▸ **WORK TASK**
Set out exactly every line of the entries below, starting at the line that holds "class_name := Some name;" and stopping after the line that holds "intros Hm Hp names results detections.".

▸ **EXERCISE INPUT**
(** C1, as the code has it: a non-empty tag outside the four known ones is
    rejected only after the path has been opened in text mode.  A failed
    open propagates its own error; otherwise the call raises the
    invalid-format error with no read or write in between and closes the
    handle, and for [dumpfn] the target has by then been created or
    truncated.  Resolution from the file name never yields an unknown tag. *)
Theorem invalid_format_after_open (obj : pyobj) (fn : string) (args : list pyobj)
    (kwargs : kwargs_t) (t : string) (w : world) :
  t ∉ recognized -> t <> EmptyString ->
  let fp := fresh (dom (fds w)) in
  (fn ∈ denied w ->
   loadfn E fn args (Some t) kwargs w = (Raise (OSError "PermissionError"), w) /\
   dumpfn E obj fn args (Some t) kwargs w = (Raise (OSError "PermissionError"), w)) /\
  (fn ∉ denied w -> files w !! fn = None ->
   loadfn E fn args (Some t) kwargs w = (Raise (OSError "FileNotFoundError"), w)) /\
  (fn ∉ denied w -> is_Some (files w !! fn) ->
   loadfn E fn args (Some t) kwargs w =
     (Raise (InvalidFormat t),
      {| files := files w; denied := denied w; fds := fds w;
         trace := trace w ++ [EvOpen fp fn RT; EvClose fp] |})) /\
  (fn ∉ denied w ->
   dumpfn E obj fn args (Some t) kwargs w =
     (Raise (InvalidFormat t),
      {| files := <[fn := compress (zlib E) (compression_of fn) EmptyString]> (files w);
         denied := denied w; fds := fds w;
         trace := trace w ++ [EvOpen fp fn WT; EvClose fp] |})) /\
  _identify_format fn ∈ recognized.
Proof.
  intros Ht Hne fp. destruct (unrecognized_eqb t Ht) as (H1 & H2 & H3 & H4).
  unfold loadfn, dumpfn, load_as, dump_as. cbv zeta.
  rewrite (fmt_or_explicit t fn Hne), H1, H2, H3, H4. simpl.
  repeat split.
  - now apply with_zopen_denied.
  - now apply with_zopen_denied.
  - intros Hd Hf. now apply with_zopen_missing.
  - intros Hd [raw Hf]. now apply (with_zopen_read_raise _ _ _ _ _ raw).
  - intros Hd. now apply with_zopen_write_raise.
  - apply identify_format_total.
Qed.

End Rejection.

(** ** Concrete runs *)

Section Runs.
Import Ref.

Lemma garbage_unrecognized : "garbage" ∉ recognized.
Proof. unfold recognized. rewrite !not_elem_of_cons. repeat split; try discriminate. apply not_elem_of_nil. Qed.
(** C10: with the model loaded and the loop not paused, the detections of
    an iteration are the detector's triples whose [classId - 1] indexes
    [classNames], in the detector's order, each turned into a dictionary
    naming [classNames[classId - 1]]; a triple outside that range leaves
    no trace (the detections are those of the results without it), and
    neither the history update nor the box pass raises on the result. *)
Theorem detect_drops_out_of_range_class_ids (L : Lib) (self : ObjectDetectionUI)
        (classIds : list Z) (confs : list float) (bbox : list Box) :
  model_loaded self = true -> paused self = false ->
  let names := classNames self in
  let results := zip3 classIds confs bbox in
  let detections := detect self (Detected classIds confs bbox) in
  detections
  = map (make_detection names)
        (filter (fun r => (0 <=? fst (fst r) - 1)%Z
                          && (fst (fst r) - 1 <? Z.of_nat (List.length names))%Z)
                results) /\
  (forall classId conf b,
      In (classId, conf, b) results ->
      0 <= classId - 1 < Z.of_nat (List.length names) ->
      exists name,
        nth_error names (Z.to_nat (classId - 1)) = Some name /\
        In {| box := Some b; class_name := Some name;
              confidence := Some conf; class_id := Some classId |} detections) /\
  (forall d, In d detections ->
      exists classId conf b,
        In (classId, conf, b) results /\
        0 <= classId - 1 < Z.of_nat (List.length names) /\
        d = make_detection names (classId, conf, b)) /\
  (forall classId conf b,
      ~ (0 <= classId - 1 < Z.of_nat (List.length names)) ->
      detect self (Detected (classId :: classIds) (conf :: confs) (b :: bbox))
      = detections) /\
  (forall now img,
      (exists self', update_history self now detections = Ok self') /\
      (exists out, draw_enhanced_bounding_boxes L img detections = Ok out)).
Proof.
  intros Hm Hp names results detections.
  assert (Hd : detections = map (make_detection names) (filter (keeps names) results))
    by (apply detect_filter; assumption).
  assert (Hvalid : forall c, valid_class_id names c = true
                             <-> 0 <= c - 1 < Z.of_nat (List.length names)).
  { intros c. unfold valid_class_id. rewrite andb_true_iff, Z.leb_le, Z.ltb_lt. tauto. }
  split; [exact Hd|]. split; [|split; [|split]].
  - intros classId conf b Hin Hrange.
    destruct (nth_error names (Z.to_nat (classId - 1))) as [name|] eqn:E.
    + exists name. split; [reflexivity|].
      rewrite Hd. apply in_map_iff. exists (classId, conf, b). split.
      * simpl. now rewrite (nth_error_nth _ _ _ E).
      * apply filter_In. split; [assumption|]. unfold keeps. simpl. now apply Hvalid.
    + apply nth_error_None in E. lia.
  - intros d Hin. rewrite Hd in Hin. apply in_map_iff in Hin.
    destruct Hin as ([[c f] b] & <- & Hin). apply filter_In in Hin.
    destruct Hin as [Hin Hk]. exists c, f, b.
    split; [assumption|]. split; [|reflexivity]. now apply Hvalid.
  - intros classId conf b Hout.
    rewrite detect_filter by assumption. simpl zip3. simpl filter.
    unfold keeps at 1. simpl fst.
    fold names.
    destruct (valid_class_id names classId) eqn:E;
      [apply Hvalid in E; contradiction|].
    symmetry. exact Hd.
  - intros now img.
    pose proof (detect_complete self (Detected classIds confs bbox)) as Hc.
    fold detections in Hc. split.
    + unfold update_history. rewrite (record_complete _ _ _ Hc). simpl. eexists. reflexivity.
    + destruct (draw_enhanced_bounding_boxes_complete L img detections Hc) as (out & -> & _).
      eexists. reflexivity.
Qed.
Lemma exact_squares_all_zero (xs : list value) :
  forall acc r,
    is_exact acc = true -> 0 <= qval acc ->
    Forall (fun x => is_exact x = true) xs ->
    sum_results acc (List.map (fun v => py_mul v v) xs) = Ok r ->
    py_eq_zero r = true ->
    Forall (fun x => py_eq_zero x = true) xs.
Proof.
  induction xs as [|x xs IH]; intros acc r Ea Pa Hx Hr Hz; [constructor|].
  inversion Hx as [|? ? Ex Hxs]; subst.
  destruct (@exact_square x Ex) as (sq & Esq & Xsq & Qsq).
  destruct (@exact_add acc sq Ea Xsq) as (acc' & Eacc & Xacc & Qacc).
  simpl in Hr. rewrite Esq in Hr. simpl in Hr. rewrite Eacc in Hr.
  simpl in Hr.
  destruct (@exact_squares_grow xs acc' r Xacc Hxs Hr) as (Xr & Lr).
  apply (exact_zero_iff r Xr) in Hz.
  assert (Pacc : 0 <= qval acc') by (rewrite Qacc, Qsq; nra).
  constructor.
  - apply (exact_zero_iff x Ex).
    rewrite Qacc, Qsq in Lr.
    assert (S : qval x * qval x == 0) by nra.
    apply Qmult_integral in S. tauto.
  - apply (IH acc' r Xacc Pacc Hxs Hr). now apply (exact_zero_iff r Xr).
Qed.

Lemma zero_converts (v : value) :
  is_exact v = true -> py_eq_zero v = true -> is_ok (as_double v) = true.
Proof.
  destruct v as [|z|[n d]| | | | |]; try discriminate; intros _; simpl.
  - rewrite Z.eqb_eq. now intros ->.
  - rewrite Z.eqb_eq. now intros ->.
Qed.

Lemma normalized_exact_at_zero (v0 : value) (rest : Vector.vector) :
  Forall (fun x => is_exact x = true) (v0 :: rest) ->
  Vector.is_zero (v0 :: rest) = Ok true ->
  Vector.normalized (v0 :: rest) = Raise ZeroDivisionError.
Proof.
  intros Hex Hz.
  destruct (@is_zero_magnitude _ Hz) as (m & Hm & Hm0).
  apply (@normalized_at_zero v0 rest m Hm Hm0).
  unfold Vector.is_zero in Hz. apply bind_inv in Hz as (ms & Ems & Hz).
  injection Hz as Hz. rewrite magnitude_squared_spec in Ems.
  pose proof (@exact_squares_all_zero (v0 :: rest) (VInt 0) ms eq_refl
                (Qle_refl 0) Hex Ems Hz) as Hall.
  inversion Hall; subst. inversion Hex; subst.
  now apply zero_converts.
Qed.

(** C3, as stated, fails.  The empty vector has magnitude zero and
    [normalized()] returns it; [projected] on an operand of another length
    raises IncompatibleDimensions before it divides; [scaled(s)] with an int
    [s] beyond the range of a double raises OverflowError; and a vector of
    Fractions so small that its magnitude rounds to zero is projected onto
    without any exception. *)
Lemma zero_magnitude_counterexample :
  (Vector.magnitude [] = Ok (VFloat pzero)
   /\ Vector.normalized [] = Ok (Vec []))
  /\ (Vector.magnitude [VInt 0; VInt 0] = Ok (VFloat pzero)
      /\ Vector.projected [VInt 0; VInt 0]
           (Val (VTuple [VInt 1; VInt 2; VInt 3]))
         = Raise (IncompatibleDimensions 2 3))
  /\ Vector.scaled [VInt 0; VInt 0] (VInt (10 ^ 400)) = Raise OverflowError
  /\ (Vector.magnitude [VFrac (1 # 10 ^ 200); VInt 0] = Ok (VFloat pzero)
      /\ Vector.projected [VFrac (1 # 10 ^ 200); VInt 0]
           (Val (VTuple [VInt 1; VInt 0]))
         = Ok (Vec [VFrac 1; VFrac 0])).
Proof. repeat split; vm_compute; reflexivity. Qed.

▸ **EXERCISE RESULT**
        In {| box := Some b; class_name := Some name;
              confidence := Some conf; class_id := Some classId |} detections) /\
  (forall d, In d detections ->
      exists classId conf b,
        In (classId, conf, b) results /\
        0 <= classId - 1 < Z.of_nat (List.length names) /\
        d = make_detection names (classId, conf, b)) /\
  (forall classId conf b,
      ~ (0 <= classId - 1 < Z.of_nat (List.length names)) ->
      detect self (Detected (classId :: classIds) (conf :: confs) (b :: bbox))
      = detections) /\
  (forall now img,
      (exists self', update_history self now detections = Ok self') /\
      (exists out, draw_enhanced_bounding_boxes L img detections = Ok out)).
Proof.
  intros Hm Hp names results detections.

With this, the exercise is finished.